Lemma items_ok fuel values acc rest :
  Forall (fun v => zlen v + 2 <= maxInt) values -> (length values <= fuel)%nat ->
  array_items fuel (zlen values) acc (resp_items values ++ rest) = (Ok (acc ++ values), rest).
Proof.
  intros Hv. revert fuel acc. induction Hv as [|v values Hv _ IH]; intros fuel acc Hf; [destruct fuel; cbn; by rewrite app_nil_r|].
  destruct fuel as [|fuel]; [cbn in Hf; lia|]. rewrite zlen_cons. pose proof (zlen_nonneg values). pose proof (zlen_nonneg v).
  cbn [array_items resp_items app]. destruct (Z.leb_spec (zlen values + 1) 0) as [?|_]; [lia|]. rewrite <- !app_assoc.
  unfold bind, ReadByte, lift_res. cbv beta iota. rewrite decide_True by done. unfold maxInt in Hv.
  rewrite read_line_ok by (by apply show_no_newline). rewrite integer_line by lia.
  destruct (Z.ltb_spec (zlen v) 0); [lia|]. rewrite payload_ok by (unfold maxInt; lia).
  pose proof (upto_slice (v ++ crlf) 0 v crlf (upto_start _)) as Hs. rewrite Z.add_0_l in Hs. rewrite Hs.
  replace (zlen values + 1 - 1) with (zlen values) by lia. rewrite IH by (cbn in Hf; lia). by rewrite <- app_assoc.
Qed.

(** The command is parsed as it was built. *)
Lemma redis_command_roundtrip values : values_ok values -> parseRESPArrayStrings (buildRESPArray values) = Ok values.
Proof.
  intros [Hl Hv]. unfold parseRESPArrayStrings, buildRESPArray. cbn [app].
  unfold bind at 1, ReadByte. rewrite bool_decide_eq_true_2 by done. cbn [negb].
  unfold bind at 1. pose proof (zlen_nonneg values). unfold maxInt in Hl.
  rewrite read_line_ok by (by apply show_no_newline). unfold bind, lift_res. rewrite integer_line by lia.
  destruct (Z.ltb_spec (zlen values) 0); [lia|]. rewrite <- (app_nil_r (resp_items values)) at 2.
  rewrite items_ok; [done..|]. cbn [length]. rewrite !length_app.
  cut (length values <= length (resp_items values))%nat; [lia|]. clear. induction values as [|v values IH]; [done|].
  cbn [resp_items length]. rewrite !length_app. lia.
Qed.

Lemma build_auth_is_auth username password :
  zlen (raw username) + 2 <= maxInt -> zlen (raw password) + 2 <= maxInt ->
  isRedisAUTHCommand (buildRedisAUTHCommand username password) = Ok true.
Proof.
  intros Hu Hp. unfold isRedisAUTHCommand, buildRedisAUTHCommand.
  rewrite redis_command_roundtrip; [done|]. split; [done|]. by repeat constructor.
Qed.

(** ** Sessions *)

Lemma bind_inv {E S A B} (m : ST E S A) (k : A -> ST E S B) s r s' :
  bind m k s = (r, s') ->
  (exists a s1, m s = (Ok a, s1) /\ k a s1 = (r, s')) \/ (is_ok r = false /\ exists x, m s = (x, s') /\ is_ok x = false).
Proof.
  unfold bind. destruct (m s) as [[a|e|] s1]; [by left; exists a, s1| |]; intros [= <- <-]; right; split; [done| |done|]; by eexists.
Qed.

Section sessions.
Context `{CE : Certificates}.
Implicit Types s : session.

(** The upstream answers each command but the last with something else than OK. *)
Fixpoint dialogue (cmds : list bytes) (peer tail : bytes) : Prop :=
  match cmds with
  | [] => False
  | cmd :: rest =>
      exists reply peer', readRESPFrame peer = (Ok reply, peer') /\
      (if isRedisOKReply reply then rest = [] /\ peer' = tail else dialogue rest peer' tail)
  end.

Definition auth_frames (material : resolvedUsernamePassword) : list bytes :=
  buildRedisAUTHCommand (up_Username material) (up_Password material) ::
  (if EqualFold (up_Username material) "default" then [buildRedisAUTHPasswordOnlyCommand (up_Password material)] else []).

Lemma redis_auth_spec frames s r s' :
  redis_auth frames s = (r, s') ->
  se_client s' = se_client s /\ se_auth s' = se_auth s /\
  exists cmds, cmds `prefix_of` frames /\ se_sent s' = se_sent s ++ concat cmds /\
    (r = Ok true -> exists tail, dialogue cmds (default [] (se_peer s)) tail).
Proof.
  revert s. induction frames as [|f frames IH]; intros s; cbn [redis_auth].
  - intros [= <- <-]. split_and!; [done..|]. exists []. by rewrite app_nil_r.
  - unfold bind, write_upstream, from_upstream. cbn [se_peer se_client se_dialed se_sent se_replied se_auth].
    destruct (readRESPFrame _) as [[reply|e|] peer'] eqn:Er.
    2,3: intros [= <- <-]; split_and!; [done..|]; exists [f]; split_and!; [by apply prefix_cons, prefix_nil|cbn; by rewrite app_nil_r|done].
    destruct (isRedisOKReply reply) eqn:Eo.
    + intros [= <- <-]. split_and!; [done..|]. exists [f]. split_and!; [by apply prefix_cons, prefix_nil|cbn; by rewrite app_nil_r|].
      intros _. exists peer', reply, peer'. by rewrite Eo.
    + intros H. apply IH in H as (Hc & Ha & cmds & Hp & Hs & Hd). split_and!; [exact Hc|exact Ha|].
      exists (f :: cmds). cbn [concat se_sent] in *. split_and!; [by apply prefix_cons|by rewrite Hs, <- app_assoc|].
      intros Hr. destruct (Hd Hr) as [tail Ht]. exists tail, reply, peer'. by rewrite Eo.
Qed.

(** A session with a context that is not bypassed and does not fail open. *)
Definition closed_session s : Prop := ac_BypassReason (se_auth s) = "" /\ FailOpen (se_auth s) = false.

Lemma no_bypass reason s r s' :
  closed_session s -> bypass_after reason s = (r, s') -> r = Ok false /\ se_sent s' = se_sent s /\ se_client s' = se_client s.
Proof.
  intros [Hb Hf]. unfold bypass_after, bind, set_auth, gets. intros [= <- <-]. split_and!; [|done..]. f_equal.
  cbn [se_auth]. unfold applyEgressAuthFailurePolicy. rewrite Hf. unfold ShouldBypass. cbn. by rewrite Hb.
Qed.

(** What a Redis session sends upstream. *)
Definition redis_safe (material : resolvedUsernamePassword) s (r : res string unit) s' : Prop :=
  match r with
  | Ok _ => exists first rest cmds tail isAuth, readRESPFrame (se_client s) = (Ok first, rest) /\
      cmds `prefix_of` auth_frames material /\ dialogue cmds (default [] (se_peer s)) tail /\
      isRedisAUTHCommand first = Ok isAuth /\ se_sent s' = concat cmds ++ (if (isAuth : bool) then [] else first) ++ rest
  | _ => exists cmds, cmds `prefix_of` auth_frames material /\ se_sent s' = concat cmds
  end.
(* ===== verification/BrokerSpec.v ===== *)
(** * Runtime resolution of egress credentials: what is shown of it

    Whatever was resolved before and however bindings and sources have changed since, the
    material a sandbox gets is built from the source version its own current binding names,
    and has not expired; the cache keeps within its bound. *)

From stdpp Require Import base gmap strings list fin_maps numbers.
From Stdlib Require Import Strings.Byte Strings.Ascii.
From S2P Require Import Prelude GoStd GoNet Policy PolicyEval PolicySpec Classifier ClassifierSpec ClassifierTls Proxy ProxySpec EgressAuth EgressAuthSpec CredentialProxy CredentialMqtt CredentialSpec Broker.

Local Open Scope Z_scope.

(** ** Cache keys *)

Fixpoint nul_free (s : string) : Prop :=
  match s with
  | EmptyString => True
  | String a s => a <> Ascii.zero /\ nul_free s
  end.

Lemma nul_app x : nul +:+ x = String Ascii.zero x.
Proof. done. Qed.

Lemma nul_cut p q x y : nul_free p -> nul_free q -> p +:+ nul +:+ x = q +:+ nul +:+ y -> p = q /\ x = y.
Proof.
  rewrite !nul_app. revert q. induction p as [|a p IH]; intros [|b q] Hp Hq H; cbn in *.
  - by injection H as H.
  - injection H as <- _. by destruct Hq.
  - injection H as -> _. by destruct Hp.
  - injection H as -> H. destruct (IH q) as [-> ->]; tauto.
Qed.

(** Keys that agree agree on every part before the last ones. *)
Lemma join_inj ps qs x y xs ys :
  Forall nul_free ps -> Forall nul_free qs -> length ps = length qs ->
  join_nul (ps ++ x :: xs) = join_nul (qs ++ y :: ys) -> ps = qs.
Proof.
  intros Hp. revert qs. induction Hp as [|p ps Hpn _ IH]; intros [|q qs] Hq Hl H; try done. inversion Hq as [|? ? Hqn Hqs]; subst.
  assert (Hcons : forall p (ps : list string) z zs, join_nul ((p :: ps) ++ z :: zs) = p +:+ nul +:+ join_nul (ps ++ z :: zs))
    by (intros ? [|] ? ?; done).
  rewrite !Hcons in H. apply nul_cut in H as [-> H]; [|done..]. f_equal. apply IH; auto.
Qed.

(** ** Numbers in keys *)

Lemma show_dec_inj n m : 0 <= n < 10 ^ 20 -> 0 <= m < 10 ^ 20 -> show_dec n = show_dec m -> n = m.
Proof.
  intros Hn Hm H. assert (Hv : forall k, 0 <= k < 10 ^ 20 -> atoi_digits (raw (show_dec k)) 0 = Some k).
  { intros k Hk. unfold show_dec. by rewrite atoi_show by lia. }
  pose proof (Hv n Hn) as H1. rewrite H, (Hv m Hm) in H1. by injection H1.
Qed.

Lemma digits_nul_free s : Forall (fun b => isDigitByte b = true) (raw s) -> nul_free s.
Proof.
  induction s as [|a s IH]; [done|]. rewrite raw_cons. intros H. split; [|apply IH; by inversion H].
  intros ->. by apply Forall_inv in H.
Qed.

Definition is_int64 (n : Z) : Prop := - 2 ^ 63 <= n < 2 ^ 63.

Lemma show_int_nul_free n : nul_free (show_int n).
Proof.
  unfold show_int. destruct (Z.ltb_spec n 0); [split; [done|]|]; apply digits_nul_free;
    (apply show_digits; [lia|constructor|lia]).
Qed.

Lemma show_int_inj n m : is_int64 n -> is_int64 m -> show_int n = show_int m -> n = m.
Proof.
  unfold is_int64, show_int. intros Hn Hm.
  assert (Hneg : forall k s, 0 <= k -> show_dec k <> String "-" s).
  { intros k s Hk H. destruct (show_digits 20 k "" Hk ltac:(constructor) ltac:(lia)) as [_ Hd]. unfold show_dec in H.
    rewrite H, raw_cons in Hd. by apply Forall_inv in Hd. }
  destruct (Z.ltb_spec n 0), (Z.ltb_spec m 0); intros He.
  - injection He as He. apply show_dec_inj in He; lia.
  - by apply eq_sym, Hneg in He; [|lia].
  - by apply Hneg in He; [|lia].
  - apply show_dec_inj in He; lia.
Qed.

(** ** The cache *)

(** Documented behaviour of the format: a time of the years 1 to 9999 is written without
    loss, in printable characters. *)
Definition time_ok (t : Z) : Prop := zero_time <= t < 253402300800 * 1000000000.
Class FormatLaws `{RL : RuntimeLib} : Prop := {
  format_inj : forall t u, time_ok t -> time_ok u -> Format_RFC3339Nano t = Format_RFC3339Nano u -> t = u;
  format_nul_free : forall t, nul_free (Format_RFC3339Nano t)
}.
(** A range over a map that is not empty visits one of its keys first. *)
Class FirstKeyLaws `{FK : FirstKey} : Prop := { first_key_in : forall m, m <> ∅ -> is_Some (m !! first_key m) }.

__________

Could you retype exactly the lines above, starting at the line that contains "(exists a s1, m" and ending at the line that contains "- intros [= <- <-].", and nothing more?

## Solved exercise
  (exists a s1, m s = (Ok a, s1) /\ k a s1 = (r, s')) \/ (is_ok r = false /\ exists x, m s = (x, s') /\ is_ok x = false).
Proof.
  unfold bind. destruct (m s) as [[a|e|] s1]; [by left; exists a, s1| |]; intros [= <- <-]; right; split; [done| |done|]; by eexists.
Qed.

Section sessions.
Context `{CE : Certificates}.
Implicit Types s : session.

(** The upstream answers each command but the last with something else than OK. *)
Fixpoint dialogue (cmds : list bytes) (peer tail : bytes) : Prop :=
  match cmds with
  | [] => False
  | cmd :: rest =>
      exists reply peer', readRESPFrame peer = (Ok reply, peer') /\
      (if isRedisOKReply reply then rest = [] /\ peer' = tail else dialogue rest peer' tail)
  end.

Definition auth_frames (material : resolvedUsernamePassword) : list bytes :=
  buildRedisAUTHCommand (up_Username material) (up_Password material) ::
  (if EqualFold (up_Username material) "default" then [buildRedisAUTHPasswordOnlyCommand (up_Password material)] else []).

Lemma redis_auth_spec frames s r s' :
  redis_auth frames s = (r, s') ->
  se_client s' = se_client s /\ se_auth s' = se_auth s /\
  exists cmds, cmds `prefix_of` frames /\ se_sent s' = se_sent s ++ concat cmds /\
    (r = Ok true -> exists tail, dialogue cmds (default [] (se_peer s)) tail).
Proof.
  revert s. induction frames as [|f frames IH]; intros s; cbn [redis_auth].
  - intros [= <- <-]. split_and!; [done..|]. exists []. by rewrite app_nil_r.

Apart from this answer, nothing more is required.